The autumn statement saw the Chancellor celebrate a 2p cut in national insurance, but the move makes finding savings from within department budgets more difficult and a major headache for the next government.

Higher inflation means the real value will be over £19 billion lower by 2027/28 compared to March forecasts. That is despite an increase of £4.1 billion a year on average in the autumn statement, spending watchdog the Office for Budget Responsibility (OBR) said.

The Treasury argues total departmental spending will be £85 billion higher in real terms by the end of next parliament, compared to start of this parliament.

But influential think tank the Institute for Fiscal Studies said while higher inflation had pushed up tax revenue, department budgets do not automatically adjust.

Director Paul Johnson said: “These tax cuts have been ‘paid for’, in effect, by a bigger squeeze on the real-terms value of public service budgets and an even bigger squeeze on public investment, which is frozen in cash terms.

“There’s a material risk that those plans prove undeliverable and today’s tax cuts will not prove to be sustainable.”

There is limited detail about how savings will be achieved in the next departmental spending review, but the Treasury has indicated there will be plans to improve productivity.

It remains to be seen how much belt-tightening can be achieved in already under-pressure departments, with the OBR warning that on previous occasions governments have topped up funding by significant amounts as spending reviews have approached.

“The outlook for departmental spending is therefore a significant and growing risk to our forecast,” the watchdog says.

The Chancellor’s autumn statement also raises questions about ministers’ ambition to eventually raise defence spending to 2.5% of GDP, something Prime Minister Rishi Sunak has said will happen when economic circumstances allow.

While that position is not believed to have changed, the OBR warns going above the current Nato minimum of 2% would “increase the pressure on unprotected spending”.

Autumn statement 2023
Autumn statement 2023 Chancellor Jeremy Hunt leaves 11 Downing Street to deliver his autumn statement (Yui Mok/PA)

The spending watchdog also notes that a return to the target of spending 0.7% of national income on overseas aid, after the budget was cut to 0.5% by Mr Sunak as chancellor in 2021, would cost £6.3 billion if met in 2028/29.

“Sticking to the Government’s stated departmental spending plans has also become more difficult in the face of more persistent inflation and new long-term commitments such as the NHS workforce plan,” OBR chair Richard Hughes said.

“Just preserving the real spending power that departments had in March would require an additional £19 billion by 2027/28.”

The Resolution Foundation warned that under current plans, unprotected departments, such as prisons and local government, are facing cuts of almost 9% in day-to-day spending between 2024/25 and 2028/29.

The think tank called the scale of the cuts “implausibly large”.

Its chief executive Torsten Bell said: “The giveaways announced today are funded by handing whoever wins the next election implausibly large spending cuts.
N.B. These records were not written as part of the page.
(** C2 as stated fails: the window for delta 7 around 2024-12-25 runs from
    2024-12-18 to 2025-01-01, fourteen days and not fifteen (and on the
    calendar's last day even the delta 0 window cannot be built). *)
Lemma get_date_range_not_15_days :
  (exists lo hi,
      get_date_range (mk_datetime 2024 12 25 0 0 0 0) 7 = Ok (lo, hi)
      /\ lo = mk_datetime 2024 12 18 0 0 0 0
      /\ hi = mk_datetime 2025 1 1 0 0 0 0
      /\ datetime_sub hi lo = mk_timedelta 14 0 0
      /\ datetime_sub hi lo <> mk_timedelta (2 * 7 + 1) 0 0)
  /\ get_date_range (mk_datetime 9999 12 31 0 0 0 0) 0
     = Raise (OverflowError "date value out of range").
Proof.
  split; [|reflexivity].
  eexists _, _. split; [reflexivity|].
  repeat split. discriminate.
Qed.

End DateWindow.

(** ** The holiday resolver *)

Section HolidayResolver.

Lemma weekday_range d : 0 <= weekday d < 7.
Proof. unfold weekday. apply Z.mod_pos_bound. lia. Qed.

(** The forward loop stops after [k] steps, [k] being the distance to the
    wanted weekday, provided the calendar does not end first. *)
Lemma step_forward_to_weekday_ok (fuel : nat) :
  forall (k : Z) (d : datetime) (wd : Z),
    wf_datetime d = true ->
    0 <= k <= Z.of_nat fuel ->
    (weekday d + k) mod 7 = wd ->
    toordinal d + k <= MAXORDINAL ->
    exists d',
      step_forward_to_weekday fuel d wd = Ok d'
      /\ wf_datetime d' = true
      /\ weekday d' = wd
      /\ toordinal d <= toordinal d' <= toordinal d + k
      /\ (hour d', minute d', second d', microsecond d')
         = (hour d, minute d, second d, microsecond d).
Proof.
  induction fuel as [|fuel IH]; intros k d wd Hwf Hk Hwd Hmax.
  - assert (k = 0) by lia. subst k. rewrite Z.add_0_r in Hwd.
    pose proof (weekday_range d) as Hr.
    rewrite Z.mod_small in Hwd by exact Hr.
    simpl. rewrite Hwd, Z.eqb_refl. simpl.
    exists d. repeat split; try assumption; lia.
  - simpl. destruct (Z.eqb_spec (weekday d) wd) as [E|E]; simpl.
    + exists d. repeat split; try assumption; try lia.
    + assert (Hk1 : 1 <= k).
      { destruct (Z.eq_dec k 0) as [->|]; [|lia].
        rewrite Z.add_0_r, Z.mod_small in Hwd by apply weekday_range.
        contradiction. }
      pose proof (ymd2ord_range _ _ _ (proj1 (wf_datetime_inv _ Hwf))) as Hr.
      fold (toordinal d) in Hr.
      destruct (add_days_spec d 1 Hwf) as (d1 & Hd1 & Hwf1 & Ho1 & Ht1);
        [lia|].
      rewrite Hd1. simpl.
      destruct (IH (k - 1) d1 wd Hwf1) as (d' & Hd' & Hwf' & Hw' & Ho' & Ht');
        [lia| |lia|].
      * unfold weekday in *. rewrite Ho1. rewrite <- Hwd. zdiv.
      * exists d'. repeat split; try assumption; try lia. congruence.
Qed.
“Tax cuts to boost business investment are welcome, but undermined by plans to cut public investment by over a third – it’s hard to think of a more anti-growth policy.”

Trade union Unite said that the autumn statement “starves public services”, with general secretary Sharon Graham promising to “press for action” on funding.

NHs Providers also expressed concern, with chief executive Sir Julian Hartley warning that “increasing productivity can’t be a case of just asking already overstretched staff to do more with existing resources”.

“If ministers want to see waiting times come down – a stated government priority – and productivity go up then hospital, mental health, community and ambulance services need significant capital injections to repair buildings and facilities and for digital transformation,” he said.